Dividing assets during a separation and divorce can be particularly difficult when one or both parties to a relationship own a business, such as a pharmacy, particularly if it is the main asset of the relationship.
Treatment of Businesses in Family Law
The existence of businesses can lead to challenges in distributing assets upon a relationship breakdown, particularly where it is not possible to both enable the person who owns the business to maintain that interest and also provide the other person with their full entitlements under the provisions of the Family Law Act.
Furthermore, the Family Court preferences a ‘clean break’ principle. This principle weighs against outcomes whereby both parties to a marriage or de facto relationship maintain their joint interests or involvement in the same business on an ongoing basis as part of an overall financial settlement.
If one person to the relationship would be disadvantaged by the other person retaining an income-producing asset such as pharmacy business, to the extent that a just and equitable financial settlement could not otherwise be achieved, then the Family Court will likely make an Order that the business be sold and the net profits divided between the parties.
Protecting your business in the context of Family Law
Given the Family Courts extensive powers to make Orders affecting the ownership or division of business interests, it is prudent for parties with a business interests to consider their options for protecting assets prior to any potential family law issue arising.
Although the Family Court will endeavour to avoid the need to sell a business or deprive parties of assets which provide their livelihood, the Court is bound to produce outcomes that are just and equitable in the circumstances of each case. As such, there is no guarantee that the business will be retained after separation.
The most effective way of ensuring that a relationship breakdown will not jeopardise the ongoing operation or ownership of a business is for the parties of a marriage or de facto relationship to enter into a Binding Financial Agreement. Binding Financial Agreements can be entered into before, during or after a marriage or de facto relationship.
A valid Binding Financial Agreement has the effect of removing the Family Courts’ jurisdiction to determine a financial settlement between separating parties in relation to property that is subject to the agreement.

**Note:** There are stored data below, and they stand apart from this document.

(* ===== verification/EncryptUtil.v ===== *)
(** * encrypt/utilities, encrypt/errors.ts and encrypt/common/enums.ts

    Web Crypto is a parameter: keys are values of a type [CryptoKey], and every operation gives its
    result or the error it rejects with.  Random bytes and identifiers are arguments of what uses
    them.  A record of parameters of Web Crypto is a value of [algorithm]. *)

From S2P Require Export Encoding JsonText.
Local Open Scope nat_scope.

(** ** Errors *)

(** A thrown value, with the [code] and [ckr] it may carry: [th_encrypt] says whether it is an
    [EncryptError]. *)
Record thrown := { th_name : jstr; th_message : jstr; th_code : option N; th_ckr : option jstr; th_encrypt : bool }.

Definition EncryptError (message : jstr) : thrown :=
  {| th_name := js "EncryptError"; th_message := message; th_code := None; th_ckr := None; th_encrypt := true |}.

Definition UnsupportedOperationError (operation : jstr) : thrown :=
  {| th_name := js "UnsupportedOperationError";
     th_message := js "encrypt: operation not supported by this provider: " ++ operation; th_code := None; th_ckr := None; th_encrypt := true |}.

(** [new Error(message)]. *)
Definition plain_Error (message : jstr) : thrown :=
  {| th_name := js "Error"; th_message := message; th_code := None; th_ckr := None; th_encrypt := false |}.

Definition normalizeEncryptError (cause : thrown) : thrown := if th_encrypt cause then cause else EncryptError (th_message cause).

Definition runEncryptOperation {A} (op : res thrown A) : res thrown A :=
  match op with Ok a => Ok a | Err cause => Err (normalizeEncryptError cause) end.

(** No signal, a signal aborted before the call, or one that aborts before the operation ends or
    not; the reason is [None] when it is not given. *)
Inductive signal := NoSignal | AlreadyAborted (reason : option thrown) | Pending (abort : option (option thrown)).

Definition abort_error (reason : option thrown) : thrown :=
  normalizeEncryptError (default (EncryptError (js "operation aborted")) reason).

Definition runWithSignal {A} (s : signal) (op : res thrown A) : res thrown A :=
  match s with
  | NoSignal => runEncryptOperation op
  | AlreadyAborted reason => Err (abort_error reason)
  | Pending (Some reason) => Err (abort_error reason)
  | Pending None => runEncryptOperation op
  end.

(** ** Enums and codecs *)

Record SizeSymmetricKey_t := { Key128Bits : Z; Key256Bits : Z }.
Definition SizeSymmetricKey : SizeSymmetricKey_t := {| Key128Bits := 16; Key256Bits := 32 |}.
Record SizeAsymmetricKey_t := { Key2048Bits : Z; Key3072Bits : Z; Key4096Bits : Z }.
Definition SizeAsymmetricKey : SizeAsymmetricKey_t := {| Key2048Bits := 2048; Key3072Bits := 3072; Key4096Bits := 4096 |}.
Record CurveAsymmetricKey_t := { CurveP256 : Z; CurveP384 : Z; CurveP521 : Z }.
Definition CurveAsymmetricKey : CurveAsymmetricKey_t := {| CurveP256 := 256; CurveP384 := 384; CurveP521 := 521 |}.

Definition curveName (curve : Z) : jstr :=
  if (curve =? CurveP256 CurveAsymmetricKey)%Z then js "P-256"
  else if (curve =? CurveP384 CurveAsymmetricKey)%Z then js "P-384"
  else if (curve =? CurveP521 CurveAsymmetricKey)%Z then js "P-521"
  else js "unknown".

Definition bytesOf (text : jstr) : list N := utf8_encode text.
Definition textOf (bytes : list N) : jstr := utf8_decode bytes.

Definition resolveECDHCurve (curve : Z) : res thrown jstr :=
  let name := curveName curve in
  if bool_decide (name = js "unknown")
  then Err (EncryptError (js "unsupported ECDH curve: " ++ int_to_string curve)) else Ok name.

(** ** models.ts *)

Record KeyData := { kd_publicKey : jstr; kd_keyId : jstr; kd_keyRef : jstr; kd_provider : jstr }.

(** The requests to rotate, read and deactivate a key have the same fields. *)
Record KeyRequest := { kr_keyId : jstr; kr_uid : option jstr; kr_signal : signal }.
Record GenerateSymmetricKeyRequest := { gs_size : Z; gs_uid : option jstr; gs_signal : signal }.
Record EncryptAESRequest := { ea_secretKey : jstr; ea_value : jstr; ea_additional : option jstr; ea_signal : signal }.
Record DecryptAESRequest := { da_secretKey : jstr; da_cipherValue : jstr; da_additional : option jstr; da_signal : signal }.
Record GenerateRSAKeyRequest := { gr_size : Z; gr_uid : option jstr; gr_signal : signal }.
Record GenerateECDHCurveKeyRequest := { ge_curve : Z; ge_uid : option jstr; ge_signal : signal }.
Record RSAOAEPEncodeRequest := { oe_publicKey : jstr; oe_text : jstr; oe_signal : signal }.
Record RSAOAEPDecodeRequest := { od_privateKey : jstr; od_cipherText : jstr; od_signal : signal }.
Record ECDHEncodeRequest := { ee_publicKey : jstr; ee_text : jstr; ee_signal : signal }.
Record ECDHDecodeRequest := { ed_privateKey : jstr; ed_cipherText : jstr; ed_signal : signal }.

Section base64.
Context `{B64 : Base64}.

Definition toBase64 (bytes : list N) : jstr := encodeBase64 bytes.

(** The error of the decoder is a [TypeError]; its text belongs to the package. *)
Definition fromBase64 (value : jstr) : res thrown (list N) :=
  match decodeBase64 value with
  | Some bs => Ok bs
  | None => Err {| th_name := js "TypeError"; th_message := js "invalid Base64"; th_code := None; th_ckr := None; th_encrypt := false |}
  end.

Definition isLocalAESKey (secretKey : jstr) : bool :=
  match fromBase64 secretKey with Ok raw => (length raw =? 16) || (length raw =? 32) | Err _ => false end.

(** ** The ECC envelope *)

Record ECCCipherPayload := { ep_curve : jstr; ep_ephemeralPublicKey : jstr; ep_nonce : jstr; ep_cipherText : jstr }.

Definition payload_object (p : ECCCipherPayload) : list (jstr * jsval) :=
  [(js "curve", VStr (ep_curve p)); (js "ephemeralPublicKey", VStr (ep_ephemeralPublicKey p));
   (js "nonce", VStr (ep_nonce p)); (js "cipherText", VStr (ep_cipherText p))].

Definition encodeECCCipherPayload (payload : ECCCipherPayload) : jstr :=
  toBase64 (bytesOf (default [] (json_stringify (VObj (payload_object payload))))).

Definition missing_field {A} (field : string) : res thrown A := Err (EncryptError (js "ECC cipher payload missing field: " ++ js field)).

(** A field of a parsed payload; on [null] the read throws a [TypeError].  The fields are used as
    the texts they are declared to be: for another truthy value the text of it. *)
Definition payload_field (parsed : jsval) (field : string) : res thrown jstr :=
  match parsed with
  | VNull => Err (plain_Error (js "Cannot read properties of null"))
  | VObj o => let v := js_get o (js field) in if truthy v then Ok (js_String v) else missing_field field
  | _ => missing_field field
  end.

Definition decodeECCCipherPayload (encoded : jstr) : res thrown ECCCipherPayload :=
  let invalid := Err (EncryptError (js "invalid ECC cipher payload")) in
  match fromBase64 encoded with
  | Err _ => invalid
  | Ok bytes =>
      match json_parse (textOf bytes) with
      | None => invalid
      | Some parsed =>
          let* curve := payload_field parsed "curve" in
          let* key := payload_field parsed "ephemeralPublicKey" in
          let* nonce := payload_field parsed "nonce" in
          let* text := payload_field parsed "cipherText" in
          Ok {| ep_curve := curve; ep_ephemeralPublicKey := key; ep_nonce := nonce; ep_cipherText := text |}
      end
  end.
End base64.

(** ** Web Crypto *)

Inductive algorithm :=
  | AesGcm
  | AesGcmParams (iv : list N) (additionalData : option (list N))
  | RsaHashed (name : jstr)   (* with SHA-256 *)
  | RsaKeyGen (name : jstr) (modulusLength : Z)   (* with SHA-256 and the exponent 65537 *)
  | RsaOaep
  | RsaPkcs1
  | RsaPssParams (saltLength : Z)
  | Ecdh (namedCurve : jstr)
  | Ed25519
  | Hmac256
  | Hkdf.

Class WebCrypto := {
  CryptoKey : Type;
  (** The randomness of [getRandomValues] and [generateKey] is an argument. *)
  generateKey : algorithm → bool → list string → N → res thrown (CryptoKey * CryptoKey);
  importKey : string → list N → algorithm → bool → list string → res thrown CryptoKey;
  exportKey : string → CryptoKey → res thrown (list N);
  encrypt : algorithm → CryptoKey → list N → res thrown (list N);
  decrypt : algorithm → CryptoKey → list N → res thrown (list N);
  sign : algorithm → CryptoKey → list N → res thrown (list N);
  verify : algorithm → CryptoKey → list N → list N → res thrown bool;
  digest_sha256 : list N → res thrown (list N);
  deriveBits : CryptoKey → CryptoKey → Z → res thrown (list N);
  (** [deriveKey] with HKDF-SHA256, an empty salt and this info, to a 256-bit AES-GCM key. *)
  deriveKey : list N → CryptoKey → res thrown CryptoKey;
}.

Section web.
Context `{B64 : Base64} `{WC : WebCrypto}.

Definition importRSAPublicKey (publicKey : jstr) (alg : algorithm) (usages : list string) : res thrown CryptoKey :=
  let* der := fromBase64 publicKey in importKey "spki" der alg false usages.
Definition importRSAPrivateKey (privateKey : jstr) (alg : algorithm) (usages : list string) : res thrown CryptoKey :=
  let* der := fromBase64 privateKey in importKey "pkcs8" der alg false usages.
Definition importECDHPublicKey (publicKey namedCurve : jstr) : res thrown CryptoKey :=
  let* der := fromBase64 publicKey in importKey "spki" der (Ecdh namedCurve) false [].
Definition importECDHPrivateKey (privateKey namedCurve : jstr) : res thrown CryptoKey :=
  let* der := fromBase64 privateKey in importKey "pkcs8" der (Ecdh namedCurve) false ["deriveBits"]%string.

Definition bit_lengths : list (jstr * Z) := [(js "P-256", 256%Z); (js "P-384", 384%Z); (js "P-521", 528%Z)].

Definition ecdh_info (namedCurve : jstr) : list N := bytesOf (js "denoforge/ecdh/" ++ namedCurve).

(** The names an object literal inherits are functions: their length is no number of bits and
    [deriveBits] rejects it. *)
Definition deriveECCAESKey (privateKey publicKey : CryptoKey) (namedCurve : jstr) : res thrown CryptoKey :=
  match own_get namedCurve bit_lengths with
  | Some len =>
      let* shared := deriveBits privateKey publicKey len in
      let* hkdfKey := importKey "raw" shared Hkdf false ["deriveKey"]%string in
      deriveKey (ecdh_info namedCurve) hkdfKey
  | None =>
      if bool_decide (namedCurve ∈ object_prototype) then Err (plain_Error (js "invalid length"))
      else Err (EncryptError (js "unsupported ECDH curve: " ++ namedCurve))
  end.
End web.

This can include business interests.
As such, Binding Financial Agreements can effectively be used as a means of quarantining a business from the asset pool available for division between separating parties, or ensuring that the person who brought the business into the relationship retains the right to continue their ownership unaffected.
Owners and operators of businesses are strongly encouraged to seek legal advice from a qualified family lawyer with a view of taking steps to preserve their interests well before the possible development of any family law issues.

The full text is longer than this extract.